§ What to do: Copy each line from the data that has the word "Definition" in it.

+++

(* ===== verification/UserPool.v ===== *)
(** * The pool of user pages

    [UserPool] of [mem/palloc.rs]: the second instance of the page allocator,
    behind the pages of user programs.  [UserPool] is what the loader and the
    page tables use of it, with the bytes of the pages; [UserPoolLaws] what they
    rely on.  The buddy allocator of [Palloc.v] discharges the laws. *)

From S2P Require Import Prelude Utils InMemList Blocks Palloc PallocClients PallocFrame Malloc.

Class UserPool (U : Type) := {
  alloc_pages : Z → M U Z;
  dealloc_pages : Z → Z → M U unit;
  user_read : Z → U → Z;        (* the byte at a kernel address *)
  user_write : Z → Z → U → U    (* a store of one byte *)
}.

(** [up_held u T]: the allocator is sound and the single pages [T] are the
    client's. *)
Class UserPoolLaws (U : Type) `{UserPool U} := {
  up_held : U → gset Z → Prop;
  up_page u T a : up_held u T → a ∈ T →
    (PG_SIZE | a) ∧ VM_OFFSET ≤ a ∧ a + PG_SIZE ≤ 2 ^ 64;
  up_alloc u T : up_held u T →
    (∃ p, alloc_pages 1 u = Panic p ∧ p ≠ OutOfFuel) ∨
    ∃ a u', alloc_pages 1 u = Ret (a, u') ∧ (a ∉ T) ∧ up_held u' ({[a]} ∪ T) ∧
      ∀ b x, b ∈ T → b ≤ x < b + PG_SIZE → user_read x u' = user_read x u;
  up_free u T a : up_held u T → a ∈ T →
    ∃ u', dealloc_pages a 1 u = Ret ((), u') ∧ up_held u' (T ∖ {[a]}) ∧
      ∀ b x, b ∈ T → b ≠ a → b ≤ x < b + PG_SIZE → user_read x u' = user_read x u;
  up_write u T a x v : up_held u T → a ∈ T → a ≤ x < a + PG_SIZE → 0 ≤ v < 256 →
    up_held (user_write x v u) T ∧
    ∀ b y, b ∈ T → b ≤ y < b + PG_SIZE →
      user_read y (user_write x v u) = if decide (y = x) then v else user_read y u;
}.

(** ** Bytes of a word *)

Definition get_byte (w j : Z) : Z := Z.land (Z.shiftr w (8 * j)) 255.
Definition set_byte (w j v : Z) : Z :=
  Z.lor (Z.ldiff w (Z.shiftl 255 (8 * j))) (Z.shiftl v (8 * j)).

Lemma get_set_byte w j k v : 0 ≤ j → 0 ≤ k → 0 ≤ v < 256 →
  get_byte (set_byte w j v) k = if decide (k = j) then v else get_byte w k.
Proof.
  intros Hj Hk Hv. apply Z.bits_inj'. intros n Hn.
  assert (E : ∀ u, Z.testbit (get_byte u k) n = Z.testbit u (n + 8 * k) && bool_decide (n < 8)).
  { intros u. unfold get_byte. change 255 with (Z.ones 8).
    rewrite Z.land_spec, Z.shiftr_spec by lia. f_equal.
    case_bool_decide; [by rewrite Z.ones_spec_low by lia|by rewrite Z.ones_spec_high by lia]. }
  assert (Hhi : 8 ≤ n → Z.testbit v n = false).
  { intros. rewrite <-(Z.mod_small v (2 ^ 8)) by lia. apply Z.mod_pow2_bits_high. lia. }
  rewrite E. unfold set_byte. change 255 with (Z.ones 8).
  rewrite Z.lor_spec, Z.ldiff_spec, !Z.shiftl_spec by lia.
  destruct (decide (k = j)) as [-> |Ek].
  - replace (n + 8 * j - 8 * j) with n by lia. case_bool_decide.
    + rewrite Z.ones_spec_low by lia. by rewrite andb_false_r, orb_false_l, andb_true_r.
    + rewrite andb_false_r. symmetry. apply Hhi. lia.
  - rewrite E. case_bool_decide; [|by rewrite !andb_false_r]. f_equal.
    assert (Hlo : ∀ u, (∀ i, 8 ≤ i → Z.testbit u i = false) → Z.testbit u (n + 8 * k - 8 * j) = false).
    { intros u Hu. destruct (decide (n + 8 * k - 8 * j < 0)); [by apply Z.testbit_neg_r|apply Hu; lia]. }
    rewrite (Hlo (Z.ones 8)), (Hlo v).
    + by rewrite andb_true_r, orb_false_r.
    + intros i Hi. rewrite <-(Z.mod_small v (2 ^ 8)) by lia. apply Z.mod_pow2_bits_high. lia.
    + intros i Hi. apply Z.ones_spec_high. lia.
Qed.

(** ** The buddy allocator *)

(** Where the list heads of the allocator lie. *)
Class PoolLayout := { up_base : Z }.

Section pool.
Context `{PoolLayout}.
Abbreviation U := BuddyAllocator.

Definition word_of (x : Z) : Z := x - x mod 8.

#[export] Instance buddy_user_pool : UserPool U := {
  alloc_pages n := alloc up_base n;
  dealloc_pages p n := dealloc up_base p n;
  user_read x u := get_byte (default 0 (ba_mem u !! word_of x)) (x mod 8);
  user_write x v u := mkBuddy
    (alter (λ w, set_byte w (x mod 8) v) (word_of x) (ba_mem u)) (total u) (allocated u)
}.

(** The outstanding requests of a client that holds single pages. *)
Definition singles (T : gset Z) : list (Z * Z) := (λ a, (a, 1)) <$> elements T.

Definition buddy_held (u : U) (T : gset Z) : Prop :=
  ∃ region, client_inv up_base region u (singles T) ∧ ∀ a, a ∈ region → VM_OFFSET ≤ a.

Lemma out_pages_singles T : out_pages (singles T) = elements T.
Proof.
  unfold singles. induction (elements T) as [|a l IH]; [done|].
  by rewrite fmap_cons, out_pages_cons, block_pages_one, IH.
Qed.

Lemma pool_client_perm region s outs outs' :
  outs ≡ₚ outs' → client_inv up_base region s outs → client_inv up_base region s outs'.
Proof.
  intros Hp [(fls & Hb & Hr) Hreg Hal Hall Hpg]. split; [|done| | |done].
  - exists fls. split; [done|]. by rewrite Hr, Hp.
  - intros p n Hin. apply Hal. by rewrite Hp.
  - by rewrite Hall, Hp.
Qed.

Lemma held_region u T region a : client_inv up_base region u (singles T) → a ∈ T → a ∈ region.
Proof.
  intros Hc Ha. destruct (ci_fls _ _ _ _ Hc) as (fls & _ & ->).
  rewrite out_pages_singles. apply elem_of_app. left. by apply elem_of_elements.
Qed.

(** The word of a byte of a page. *)
Lemma word_in_page a x : (PG_SIZE | a) → a ≤ x < a + PG_SIZE →
  word_of x = a + 8 * ((word_of x - a) / 8) ∧ 0 ≤ (word_of x - a) / 8 < 512.
Proof.
  rewrite PG_SIZE_pow2. intros [q ->] Hx. unfold word_of.
  pose proof (Z.div_mod x 8 ltac:(lia)). pose proof (Z.mod_pos_bound x 8 ltac:(lia)).
  replace (x - x mod 8 - q * 2 ^ 12) with ((x / 8 - q * 512) * 8) by lia.
  rewrite Z.div_mul by lia. lia.
Qed.

(** Pages of the client do not meet what the allocator owns. *)
Lemma not_pool_word region u T fls b x :
  client_inv up_base region u (singles T) → region ≡ₚ elements T ++ pages fls →
  b ∈ T → b ≤ x < b + PG_SIZE → ¬ pool_word up_base (pages fls) (word_of x).
Proof.
  intros Hc Hr Hb Hx. pose proof (held_region u T region b Hc Hb) as Hbr.
  pose proof (ci_pg _ _ _ _ Hc b Hbr) as Hal.
  destruct (word_in_page b x Hal Hx) as [Ew Hk]. pose proof PG_SIZE_pow2 as HPG.
  intros [Hh|(pg & Hpg & Hin)].
  - apply (ro_heads _ _ _ (ci_region _ _ _ _ Hc) _ b Hh Hbr). lia.
  - assert (Hpr : pg ∈ region) by (rewrite Hr; apply elem_of_app; by right).
    destruct (ci_pg _ _ _ _ Hc pg Hpr) as [q Hq], Hal as [r Hr']. rewrite HPG in *.
    assert (pg = b) as -> by lia.
    pose proof (ro_nodup _ _ _ (ci_region _ _ _ _ Hc)) as Hnd. rewrite Hr in Hnd.
    apply NoDup_app in Hnd as (_ & Hd & _). apply (Hd b); [by apply elem_of_elements|done].
Qed.

Lemma user_read_frame u u' x :
  ba_mem u' !! word_of x = ba_mem u !! word_of x → user_read x u' = user_read x u.
Proof. cbn. by intros ->. Qed.

Lemma singles_insert T a : (a ∉ T) → singles ({[a]} ∪ T) ≡ₚ (a, 1) :: singles T.
Proof. intros Ha. unfold singles. by rewrite elements_union_singleton. Qed.

Lemma singles_remove T a : a ∈ T → singles T ≡ₚ (a, 1) :: singles (T ∖ {[a]}).
Proof.
  intros Ha. rewrite <-singles_insert by set_solver.
  by rewrite <-(union_difference_singleton_L a T Ha).
Qed.

Lemma up_alloc_buddy u T : buddy_held u T →
  (∃ p, alloc_pages 1 u = Panic p ∧ p ≠ OutOfFuel) ∨
  ∃ a u', alloc_pages 1 u = Ret (a, u') ∧ (a ∉ T) ∧ buddy_held u' ({[a]} ∪ T) ∧
    ∀ b x, b ∈ T → b ≤ x < b + PG_SIZE → user_read x u' = user_read x u.
Proof.
  intros (region & Hc & Hlo). destruct (ci_fls _ _ _ _ Hc) as (fls & Hb & Hr).
  change (alloc_pages 1 u) with (alloc up_base 1 u).
  destruct (alloc up_base 1 u) as [[a u']|p] eqn:E.
  - right. exists a, u'. split; [done|].
    pose proof (client_alloc_inv up_base region 1 a u u' _ Hc ltac:(lia) E) as Hc'.
    assert (Ha : a ∉ T).
    { intros Ha. destruct (ci_fls _ _ _ _ Hc') as (fls' & _ & Hr').
      pose proof (ro_nodup _ _ _ (ci_region _ _ _ _ Hc')) as Hnd. rewrite Hr' in Hnd.
      rewrite out_pages_cons, block_pages_one, out_pages_singles in Hnd.
      cbn in Hnd. apply NoDup_cons in Hnd as [Hn _]. apply Hn, elem_of_app. left.
      by apply elem_of_elements. }
    split; [done|]. split.
    + exists region. split; [|done]. eapply pool_client_perm; [symmetry; by apply singles_insert|done].
    + intros b x Hbt Hx. apply user_read_frame. destruct u as [m t al].
      rewrite out_pages_singles in Hr.
      eapply (alloc_frame up_base m fls 1 t al a u'); [apply Hb|lia|done|].
      by eapply not_pool_word.
  - left. exists p. split; [done|].
    destruct (alloc_inv up_base u fls 1 Hb ltac:(lia)) as [[_ Ha]|(_ & q & s' & fls' & Ha & _)];
      rewrite Ha in E; by inversion E.
Qed.

Lemma up_free_buddy u T a : buddy_held u T → a ∈ T →
  ∃ u', dealloc_pages a 1 u = Ret ((), u') ∧ buddy_held u' (T ∖ {[a]}) ∧
    ∀ b x, b ∈ T → b ≠ a → b ≤ x < b + PG_SIZE → user_read x u' = user_read x u.
Proof.
  intros (region & Hc & Hlo) Ha. pose proof (singles_remove T a Ha) as Ho.
  destruct (client_dealloc_total up_base region 1 a u _ _ Hc Ho) as (u' & E & Hc').
  exists u'. split; [done|]. split; [by exists region|].
  intros b x Hb Hne Hx. apply user_read_frame. destruct u as [m t al].
  destruct (ci_fls _ _ _ _ Hc) as (fls & Hbi & Hr).
  pose proof (client_block_ok up_base region _ _ _ _ _ fls Hc Ho Hr) as Hbo.
  eapply (dealloc_frame up_base m fls 1 a t al u'); [apply Hbi|lia|done|done|].
  rewrite out_pages_singles in Hr. rewrite block_pages_one.
  intros [Hh|(pg & [->|Hpg]%elem_of_cons & Hin)].
  - by eapply (not_pool_word region (mkBuddy m t al) T fls b x Hc Hr Hb Hx); left.
  - pose proof (held_region _ _ _ _ Hc Hb) as Hbr. pose proof (held_region _ _ _ _ Hc Ha) as Har.
    destruct (word_in_page b x (ci_pg _ _ _ _ Hc b Hbr) Hx) as [Ew Hk].
    destruct (ci_pg _ _ _ _ Hc a Har) as [q Hq], (ci_pg _ _ _ _ Hc b Hbr) as [r Hr'].
    apply Hne. pose proof PG_SIZE_pow2 as HPG. rewrite HPG in *. lia.
  - eapply (not_pool_word region (mkBuddy m t al) T fls b x Hc Hr Hb Hx). right. by exists pg.
Qed.

Lemma word_of_byte x y : word_of y = word_of x → y mod 8 = x mod 8 → y = x.
Proof. unfold word_of. lia. Qed.

Lemma up_write_buddy u T a x v : buddy_held u T → a ∈ T → a ≤ x < a + PG_SIZE → 0 ≤ v < 256 →
  buddy_held (user_write x v u) T ∧
  ∀ b y, b ∈ T → b ≤ y < b + PG_SIZE →
    user_read y (user_write x v u) = if decide (y = x) then v else user_read y u.
Proof.
  intros (region & Hc & Hlo) Ha Hx Hv. pose proof (held_region _ _ _ _ Hc Ha) as Har.
  destruct (word_in_page a x (ci_pg _ _ _ _ Hc a Har) Hx) as [Ew Hk].
  pose proof (ro_mapped _ _ _ (ci_region _ _ _ _ Hc) a Har _ Hk) as [w Hw]. rewrite <-Ew in Hw.
  assert (Hm : alter (λ w, set_byte w (x mod 8) v) (word_of x) (ba_mem u) =
               <[word_of x := set_byte w (x mod 8) v]> (ba_mem u)).
  { apply map_eq. intros k. destruct (decide (k = word_of x)) as [-> |Hne].
    - by rewrite lookup_alter_eq, lookup_insert_eq, Hw.
    - by rewrite lookup_alter_ne, lookup_insert_ne. }
  split.
  - exists region. split; [|done]. cbn. rewrite Hm, Ew.
    apply client_write_inv; [done| |done].
    rewrite out_pages_singles. by apply elem_of_elements.
  - intros b y Hb Hy. cbn. rewrite Hm.
    destruct (decide (word_of y = word_of x)) as [Eq|Hne].
    + rewrite Eq, lookup_insert_eq, Hw. cbn. rewrite get_set_byte by (try done; apply Z.mod_pos_bound; lia).
      destruct (decide (y = x)) as [-> |Hyx]; [by rewrite decide_True|].
      rewrite decide_False; [done|]. intros Em. by apply Hyx, word_of_byte.
    + rewrite lookup_insert_ne by done. rewrite decide_False; [done|]. by intros ->.
Qed.

Lemma up_page_buddy u T a : buddy_held u T → a ∈ T →
  (PG_SIZE | a) ∧ VM_OFFSET ≤ a ∧ a + PG_SIZE ≤ 2 ^ 64.
Proof.
  intros (region & Hc & Hlo) Ha. pose proof (held_region _ _ _ _ Hc Ha) as Har.
  split; [by apply (ci_pg _ _ _ _ Hc)|]. split; [by apply Hlo|].
  by apply (ro_range _ _ _ (ci_region _ _ _ _ Hc)).
Qed.

#[export] Instance buddy_user_pool_laws : UserPoolLaws U := {
  up_held := buddy_held;
  up_page := up_page_buddy;
  up_alloc := up_alloc_buddy;
  up_free := up_free_buddy;
  up_write := up_write_buddy
}.
End pool.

+++

§ Exercise response:
Definition get_byte (w j : Z) : Z := Z.land (Z.shiftr w (8 * j)) 255.
Definition set_byte (w j v : Z) : Z :=
Definition word_of (x : Z) : Z := x - x mod 8.
Definition singles (T : gset Z) : list (Z * Z) := (λ a, (a, 1)) <$> elements T.
Definition buddy_held (u : U) (T : gset Z) : Prop :=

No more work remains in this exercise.